### Exercise directions
Where the listing below reaches the line containing "serializer_done callback s", start writing out lines exactly, and stop once the line containing "(cancel s).2) given)." has been written.
#### Entries supplied ####
(* ===== verification/ApiEndToEnd.v ===== *)
(** * A declared call and the route that serves it

    The two ends of the library meet in the request target: the client builds it
    through Boost.URL from a template ([ApiCall.v], [HttpClient.v]), the server
    splits it through Boost.URL and selects a route ([HttpContext.v],
    [HttpRouter.v]). [BoostUrlLaws] states what the documentation of Boost.URL
    promises to both; [PercentUrl] is a concrete URL type that keeps it. *)
From S2P Require Import Prelude Text Numbers PathPattern PathPatternProofs Http HttpContext HostPool HttpClient HttpClientTheorems HttpClientCalls TypedRoute HttpRouter HttpRouterTheorems HttpDispatch ApiCall.
Set Default Proof Using "Type*".

(** ** What both ends rely on *)
Definition rooted (p : bytes) : Prop := head p = Some "/"%char.
Class BoostUrlLaws (U : Type) `{BoostUrl U} `{Platform} := {
  url_params : U → list (bytes * bytes);
  (** a URI begins with its scheme *)
  parse_uri_rooted p : rooted p → parse_uri p = None;
  (** the parameters are what follows the question mark *)
  relative_params_none p ps : "?"%char ∉ p → url_relative_params p = Some ps → ps = [];
  url_path_set p u : rooted p → url_path (url_set_path p u) = p;
  url_params_set p u : url_params (url_set_path p u) = url_params u;
  url_path_clear u : url_path (url_params_clear u) = url_path u;
  url_params_cleared u : url_params (url_params_clear u) = [];
  url_path_append k v u : url_path (url_params_append k v u) = url_path u;
  url_params_appended k v u : url_params (url_params_append k v u) = url_params u ++ [(k, v)];
  (** [encoded_target] is the percent-encoded path and query, [parse_relative_ref]
      reads and decodes them; two slashes would begin an authority *)
  target_parses u : rooted (url_path u) → starts_with (str "//") (url_path u) = false →
    parse_relative_ref (url_encoded_target u) = Some (url_path u, url_params u);
  target_nonempty u : rooted (url_path u) → url_encoded_target u ≠ [];
}.

Section target.
Context {U F : Type} `{BoostUrlLaws U} `{HttpFields F}.
(** The client has a base URL, or a pool of them. *)
Definition based (c : HttpClient U F) : Prop := is_Some (hc_host_pool c) ∨ is_Some (hc_base_url c).
Lemma base_of_path draw (c : HttpClient U F) p u :
  based c → base_of draw c [] = Some u → base_of draw c p = Some (apply_path p u).
Proof.
  unfold base_of, based. intros Hb. destruct (hc_host_pool c) as [pool|].
  - destruct (pick pool draw); cbn; [|done]. by intros [= <-].
  - destruct (hc_base_url c); [by intros [= <-]|]. by destruct Hb as [[? [=]]|[? [=]]].
Qed.
Lemma append_params_spec ps u :
  url_path (append_params ps u) = url_path u ∧ url_params (append_params ps u) = url_params u ++ ps.
Proof.
  unfold append_params. revert u. induction ps as [|[k v] ps IH]; intros u; cbn; [by rewrite app_nil_r|].
  destruct (IH (url_params_append k v u)) as [-> ->]. by rewrite url_path_append, url_params_appended, <-(assoc_L (++)).
Qed.
Lemma find_char_none c s : c ∉ s → find_char c s 0 = None.
Proof.
  intros Hn. unfold find_char, find_if_from. rewrite drop_0.
  destruct (find_index _ s) as [n|] eqn:Hf; [|done]. apply find_index_Some in Hf as (x & Hs & Hx%bool_decide_eq_true & _).
  subst x. destruct Hn. rewrite Hs. apply elem_of_app. right. by left.
Qed.
(** A rooted path without query and fragment reaches the server as it is, with the
    query of the call, whatever the base. *)
Lemma parse_target_served draw (c : HttpClient U F) u p query parts :
  based c → base_of draw c [] = Some u → url_params u = [] →
  rooted p → "?"%char ∉ p → "#"%char ∉ p → starts_with (str "//") p = false →
  parse_target draw c p query = Some parts →
  parse_relative_ref (up_target parts) = Some (p, query).
Proof.
  intros Hb Hu Hps Hr Hq Hf Hs. unfold parse_target. rewrite !find_char_none by done. cbn [min_pos].
  change (substr_to p 0 None) with p. rewrite (base_of_path _ _ _ _ Hb Hu). cbn [mbind option_bind].
  rewrite parse_uri_rooted by done. rewrite (bool_decide_eq_false_2 (p = [])) by (by intros ->).
  assert (url_path (apply_path p u) = p ∧ url_params (apply_path p u) = []) as [Hp Hn].
  { unfold apply_path. destruct p as [|x p]; [done|]. injection Hr as ->. rewrite bool_decide_eq_false_2 by (intros []; done). rewrite url_path_set, url_params_set by done. by split. }
  set (v := match url_relative_params p with Some _ => _ | None => _ end).
  assert (url_path v = p ∧ url_params v = []) as [Hvp Hvn].
  { unfold v. destruct (url_relative_params p) as [ps|] eqn:Hrel; [|done]. rewrite (relative_params_none p ps Hq Hrel).
    cbn. by rewrite url_path_clear, url_params_cleared. }
  destruct (append_params_spec query v) as [Hap Han]. rewrite Hvp in Hap. rewrite Hvn in Han.
  intros [= <-]. cbn [up_target]. rewrite bool_decide_eq_false_2 by (apply target_nonempty; by rewrite Hap).
  rewrite target_parses by (by rewrite Hap). rewrite Hap, Han. done.
Qed.
End target.
(** [sni]: what setting the server name for TLS answers. *)
Definition start_on_executor (parsed : error_code + destination) (head_method : bool) (sni : option error_code) (callback : N) (s : t) :
    t * list effect :=
  match parsed with
  | inl ec => (s, [Callback callback (Done (Some ec))])
  | inr d =>
      let s := mk (Some d) head_method (started s) (request_finished s) (response_parser s) (has_hook s) (waiting s) in
      match sni with
      | Some ec => if use_tls d then (s, [Callback callback (Done (Some ec))])
                   else (wait (PStart Resolving callback) s, [Resolve d])
      | None => (wait (PStart Resolving callback) s, [Resolve d])
      end
  end.
Definition async_write_header (callback : N) (s : t) : t * list effect :=
  (wait (PStart WritingHead callback) s, (if has_hook s then [StartWriteHook] else []) ++ [WriteHead]).
(** The completion of a step of [start]. *)
Definition on_start (stg : stage) (ec : option error_code) (callback : N) (s : t) : t * list effect :=
  match stg with
  | WritingHead =>
      (mk (dest s) (is_head s) (bool_decide (ec = None)) (request_finished s) (response_parser s) (has_hook s) (waiting s),
       [Callback callback (Done ec)])
  | _ =>
      match ec with
      | Some _ => (s, [Callback callback (Done ec)])
      | None =>
          match stg with
          | Resolving => (wait (PStart Connecting callback) s, [Connect])
          | Connecting => if uses_tls s then (wait (PStart Handshaking callback) s, [Handshake]) else async_write_header callback s
          | _ => async_write_header callback s
          end
      end
  end.
Definition write_on_executor (data : bytes) (callback : N) (s : t) : t * list effect :=
  if negb (started s) || request_finished s then (s, [Callback callback (Done (Some Aborted))])
  else (wait (PWrite callback) s, [WriteBody data true]).
(** [serializer_done]: [request_serializer->is_done()]. *)
Definition finish_on_executor (serializer_done : bool) (callback : N) (s : t) : t * list effect :=
  if negb (started s) || request_finished s then (s, [Callback callback (Done (Some Aborted))])
  else
    let s := mk (dest s) (is_head s) (started s) true (response_parser s) (has_hook s) (waiting s) in
    if serializer_done then (s, [Callback callback (Done None)])
    else (wait (PWrite callback) s, [WriteBody [] false]).
Definition on_written (ec : option error_code) (callback : N) (s : t) : t * list effect :=
  (s, [Callback callback (Done (if bool_decide (ec = Some NeedBuffer) then None else ec))]).
Definition async_read_head (callback : N) (s : t) : t * list effect :=
  (wait (PHead callback) (set_parser (Some false) s), [ReadHead (is_head s)]).
Definition read_head_on_executor (callback : N) (s : t) : t * list effect :=
  if negb (started s) then (s, [Callback callback (Head (Some Aborted) 0)]) else async_read_head callback s.
Definition is_interim (st : N) : bool := (100 <=? st)%N && (st <? 200)%N && negb (bool_decide (st = 101%N)).
(** [st]: the code of [source.result()], which is 0 for a code that Beast does
    not name; [is_done]: the parser after the head (no body, or HEAD). *)
Definition on_head (ec : option error_code) (st : N) (is_done : bool) (callback : N) (s : t) : t * list effect :=
  match ec with
  | None =>
      let s := set_parser (Some is_done) s in
      if is_interim st then async_read_head callback s else (s, [Callback callback (Head None st)])
  | Some _ => (s, [Callback callback (Head ec 0)])
  end.
Definition read_on_executor (capacity : nat) (callback : N) (s : t) : t * list effect :=
  if negb (started s) then (s, [Callback callback (Body (Some Aborted) 0 true)])
  else match response_parser s with
  | None => (s, [Callback callback (Body (Some Aborted) 0 true)])
  | Some true => (s, [Callback callback (Body None 0 true)])
  | Some false => (wait (PRead callback) s, [ReadSome capacity])
  end.
Definition on_body (ec : option error_code) (produced : nat) (is_done : bool) (callback : N) (s : t) : t * list effect :=
  (set_parser (Some is_done) s, [Callback callback (Body (if bool_decide (ec = Some NeedBuffer) then None else ec) produced is_done)]).
(** [cancel]: the pending operations complete with an error of their own. *)
Definition cancel (s : t) : t * list effect := (s, [CloseSockets]).

(** The calls of the owner, posted to the strand, and the completions. *)
Inductive call :=
| CStart (parsed : error_code + destination) (head_method : bool) (sni : option error_code)
| CWrite (data : bytes) | CFinish (serializer_done : bool) | CReadHead | CRead (capacity : nat).
Definition perform (c : call) (callback : N) (s : t) : t * list effect :=
  match c with
  | CStart parsed head_method sni => start_on_executor parsed head_method sni callback s
  | CWrite data => write_on_executor data callback s
  | CFinish serializer_done => finish_on_executor serializer_done callback s
  | CReadHead => read_head_on_executor callback s
  | CRead capacity => read_on_executor capacity callback s
  end.
Record answer := mk_answer { a_ec : option error_code; a_status : N; a_produced : nat; a_done : bool }.
Definition complete (p : pending) (a : answer) (s : t) : t * list effect :=
  match p with
  | PStart stg callback => on_start stg (a_ec a) callback s
  | PWrite callback => on_written (a_ec a) callback s
  | PHead callback => on_head (a_ec a) (a_status a) (a_done a) callback s
  | PRead callback => on_body (a_ec a) (a_produced a) (a_done a) callback s
  end.
End HttpClientStream.

(** ** Properties *)
Section properties.
Import HttpClientStream.
Definition callback_of (p : pending) : N := match p with PStart _ k | PWrite k | PHead k | PRead k => k end.
Definition called (out : list effect) : list N := omap (λ e, match e with Callback k _ => Some k | _ => None end) out.
(** The stream, what it did, and the callbacks handed to it so far. *)
Record stream_run := mk_stream_run { st_state : t; st_out : list effect; st_given : list N }.
Inductive stream_step : stream_run → stream_run → Prop :=
| stream_call s out given c callback :
    stream_step (mk_stream_run s out given)
      (mk_stream_run (perform c callback s).1 (out ++ (perform c callback s).2) (given ++ [callback]))
| stream_complete s out given l1 p l2 a :
    waiting s = l1 ++ p :: l2 →
    let s0 := set_waiting (l1 ++ l2) s in
    stream_step (mk_stream_run s out given) (mk_stream_run (complete p a s0).1 (out ++ (complete p a s0).2) given)
| stream_cancel s out given : stream_step (mk_stream_run s out given) (mk_stream_run (cancel s).1 (out ++ (cancel s).2) given).

(** Each handler answers its callback or waits on its behalf. *)
Definition answers (k : N) (s : t) (r : t * list effect) : Prop :=
  (called r.2 = [k] ∧ waiting r.1 = waiting s) ∨ (called r.2 = [] ∧ ∃ p, callback_of p = k ∧ waiting r.1 = waiting s ++ [p]).
Ltac waits := right; split; [done|eexists; split; [|reflexivity]; done].
Lemma answers_perform c k s : answers k s (perform c k s).
Proof.
  unfold answers. destruct c as [[ec|d] m [sni|]|data|b| |n]; cbn.
  1-2: by left.
  1: destruct (use_tls d); cbn; [by left|waits].
  1: waits.
  - unfold write_on_executor. destruct (_ || _); [by left|waits].
  - unfold finish_on_executor. destruct (_ || _); [by left|]. destruct b; [by left|waits].
  - unfold read_head_on_executor. destruct (negb _); [by left|waits].
  - unfold read_on_executor. destruct (negb _); [by left|]. destruct (response_parser s) as [[]|]; [by left|waits|by left].
Qed.
Lemma answers_complete p a s : answers (callback_of p) s (complete p a s).
Proof.
  assert (∀ k s, answers k s (async_write_header k s)) as Hw.
  { intros k s'. right. unfold async_write_header. cbn. destruct (has_hook s'); (split; [done|eexists; split; [|reflexivity]; done]). }
  destruct p as [stg k|k|k|k]; cbn.
  - unfold on_start. destruct stg, (a_ec a); try (by left); [waits| |apply Hw].
    destruct (uses_tls s); [waits|apply Hw].
  - by left.
  - unfold on_head. destruct (a_ec a); [by left|]. destruct (is_interim _); [waits|by left].
  - by left.
Qed.
Definition accounted (r : stream_run) : Prop :=
  st_given r ≡ₚ called (st_out r) ++ (callback_of <$> waiting (st_state r)).
Lemma called_app a b : called (a ++ b) = called a ++ called b.
Proof. apply omap_app. Qed.
Lemma accounted_step r r' : accounted r → stream_step r r' → accounted r'.
Proof.
  unfold accounted. intros Hi Hs. destruct Hs as [s out given c k|s out given l1 p l2 a Hw s0|s out given]; cbn [st_state st_out st_given] in *.
  - rewrite called_app, Hi. destruct (answers_perform c k s) as [[-> ->]|(-> & p & <- & ->)]; [solve_Permutation|]. rewrite fmap_app. cbn. solve_Permutation.
  - rewrite called_app, Hi, Hw, fmap_app, fmap_cons.
    destruct (answers_complete p a s0) as [[-> ->]|(-> & q & Hq & ->)]; unfold s0; cbn [waiting set_waiting].
    + rewrite fmap_app. solve_Permutation.
    + rewrite !fmap_app, fmap_cons, Hq. cbn. solve_Permutation.
  - rewrite called_app. cbn. by rewrite app_nil_r.
Qed.
(* ===== verification/SseClient.v ===== *)
(** * SSE client ([client/sse_client.cpp])

    [SseClient::Impl] as a machine over the calls of its owner and the
    completions of its [HttpClientStream]; the bytes it reads go through
    [SseParser.feed]. The locked regions of [emit] and [finish] are one step
    each, since a callback may call back into the client. *)
From S2P Require Import Prelude Text Http SseFormat SseParser.
Set Default Proof Using "Type*".

(** [is_event_stream_content_type]. *)
Definition is_event_stream_content_type (value : bytes) : bool :=
  let media_type := substr_to value 0 (find_char ";"%char value 0) in
  let media_type := drop_while_end isspace media_type in
  let media_type := drop_while isspace media_type in
  bool_decide ((tolower <$> media_type) = str "text/event-stream").

Module SseClient.
Inductive error_code := Eof | Aborted | ProtocolError | MessageSize | InProgress | Other (n : N).
#[global] Instance error_code_eq_dec : EqDecision error_code.
Proof. solve_decision. Defined.
(** What the event callback does: return, throw, or call [cancel]. *)
Inductive reaction := Returns | Throws | Cancels.

Inductive event :=
| EvConnect                                                    (** the owner's call *)
| EvStarted (ec : option error_code)                           (** [async_start] *)
| EvRequestFinished (ec : option error_code)
| EvHead (ec : option error_code) (st : status) (content_type : bytes)
| EvRead (ec : option error_code) (data : bytes) (done : bool)
| EvCancel | EvAbandon.
Inductive effect :=
| StreamStart | StreamFinishRequest | StreamReadHead | StreamRead | StreamCancel
| Deliver (e : SseEvent)
| Closed (ec : option error_code)        (** the close callback *)
| Rejected.                              (** the close callback of a second [connect] *)
Record t := mk {
  parser : SseParser.t; connect_started : bool; terminal : bool; has_handlers : bool }.
Definition init (max_event_bytes : Z) : t := mk (SseParser.init max_event_bytes) false false false.

Section client.
Context (on_event : SseEvent → reaction).
Definition set_parser (p : SseParser.t) (s : t) : t := mk p (connect_started s) (terminal s) (has_handlers s).
Definition connect (s : t) : t * list effect :=
  if connect_started s then (s, [Rejected])
  else (mk (parser s) true (terminal s) true, [StreamStart]).
Definition finish (ec : option error_code) (s : t) : t * list effect :=
  if terminal s then (s, [])
  else (mk (parser s) (connect_started s) true false,
        (if bool_decide (ec ≠ None) then [StreamCancel] else []) ++ (if has_handlers s then [Closed ec] else [])).
Definition cancel (s : t) : t * list effect :=
  let '(s, out) := finish (Some Aborted) s in (s, StreamCancel :: out).
Definition abandon (s : t) : t * list effect :=
  (mk (parser s) (connect_started s) true false, [StreamCancel]).
Definition emit (e : SseEvent) (s : t) : t * list effect :=
  if terminal s || negb (has_handlers s) then (s, [])
  else match on_event e with
  | Returns => (s, [Deliver e])
  | Throws => let '(s, out) := finish (Some Aborted) s in (s, Deliver e :: out)
  | Cancels => let '(s, out) := cancel s in (s, Deliver e :: out)
  end.
Fixpoint emit_all (events : list SseEvent) (s : t) : t * list effect :=
  match events with
  | [] => (s, [])
  | e :: events =>
      let '(s, out1) := emit e s in
      let '(s, out2) := emit_all events s in (s, out1 ++ out2)
  end.
(** After the events of a read were delivered. *)
Definition after_read (ec : option error_code) (done : bool) (s : t) : t * list effect :=
  if terminal s then (s, [])
  else if done then finish None s
  else match ec with
  | Some Eof => finish None s
  | Some ec => finish (Some ec) s
  | None => (s, [StreamRead])
  end.
Definition on_read (ec : option error_code) (data : bytes) (done : bool) (s : t) : t * list effect :=
  if bool_decide (data = []) then after_read ec done s
  else match SseParser.feed (parser s) data with
  | Throw _ => finish (Some MessageSize) s
  | Ret (p, events) =>
      let '(s, out1) := emit_all events (set_parser p s) in
      let '(s, out2) := after_read ec done s in (s, out1 ++ out2)
  end.
Definition handle (s : t) (ev : event) : t * list effect :=
  match ev with
  | EvConnect => connect s
  | EvStarted None => (s, [StreamFinishRequest])
  | EvRequestFinished None => (s, [StreamReadHead])
  | EvStarted ec | EvRequestFinished ec => finish ec s
  | EvHead (Some ec) _ _ => finish (Some ec) s
  | EvHead None st content_type =>
      if bool_decide (st ≠ status_ok) || negb (is_event_stream_content_type content_type)
      then finish (Some ProtocolError) s
      else (s, [StreamRead])
  | EvRead ec data done => on_read ec data done s
  | EvCancel => cancel s
  | EvAbandon => abandon s
  end.
End client.

(** The request [connect] sends: the caller's headers first. *)
Definition request_fields {F} `{HttpFields F} (headers : list (bytes * bytes)) : F :=
  let f := set_keep_alive 11 true fields_empty in
  let f := fold_left (λ f h, field_set h.1 h.2 f) headers f in
  let f := field_set (str "Accept") (str "text/event-stream") f in
  field_set (str "Cache-Control") (str "no-cache") f.
End SseClient.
####
### Response to this exercise
  | CFinish serializer_done => finish_on_executor serializer_done callback s
  | CReadHead => read_head_on_executor callback s
  | CRead capacity => read_on_executor capacity callback s
  end.
Record answer := mk_answer { a_ec : option error_code; a_status : N; a_produced : nat; a_done : bool }.
Definition complete (p : pending) (a : answer) (s : t) : t * list effect :=
  match p with
  | PStart stg callback => on_start stg (a_ec a) callback s
  | PWrite callback => on_written (a_ec a) callback s
  | PHead callback => on_head (a_ec a) (a_status a) (a_done a) callback s
  | PRead callback => on_body (a_ec a) (a_produced a) (a_done a) callback s
  end.
End HttpClientStream.

(** ** Properties *)
Section properties.
Import HttpClientStream.
Definition callback_of (p : pending) : N := match p with PStart _ k | PWrite k | PHead k | PRead k => k end.
Definition called (out : list effect) : list N := omap (λ e, match e with Callback k _ => Some k | _ => None end) out.
(** The stream, what it did, and the callbacks handed to it so far. *)
Record stream_run := mk_stream_run { st_state : t; st_out : list effect; st_given : list N }.
Inductive stream_step : stream_run → stream_run → Prop :=
| stream_call s out given c callback :
    stream_step (mk_stream_run s out given)
      (mk_stream_run (perform c callback s).1 (out ++ (perform c callback s).2) (given ++ [callback]))
| stream_complete s out given l1 p l2 a :
    waiting s = l1 ++ p :: l2 →
    let s0 := set_waiting (l1 ++ l2) s in
    stream_step (mk_stream_run s out given) (mk_stream_run (complete p a s0).1 (out ++ (complete p a s0).2) given)
| stream_cancel s out given : stream_step (mk_stream_run s out given) (mk_stream_run (cancel s).1 (out ++ (cancel s).2) given).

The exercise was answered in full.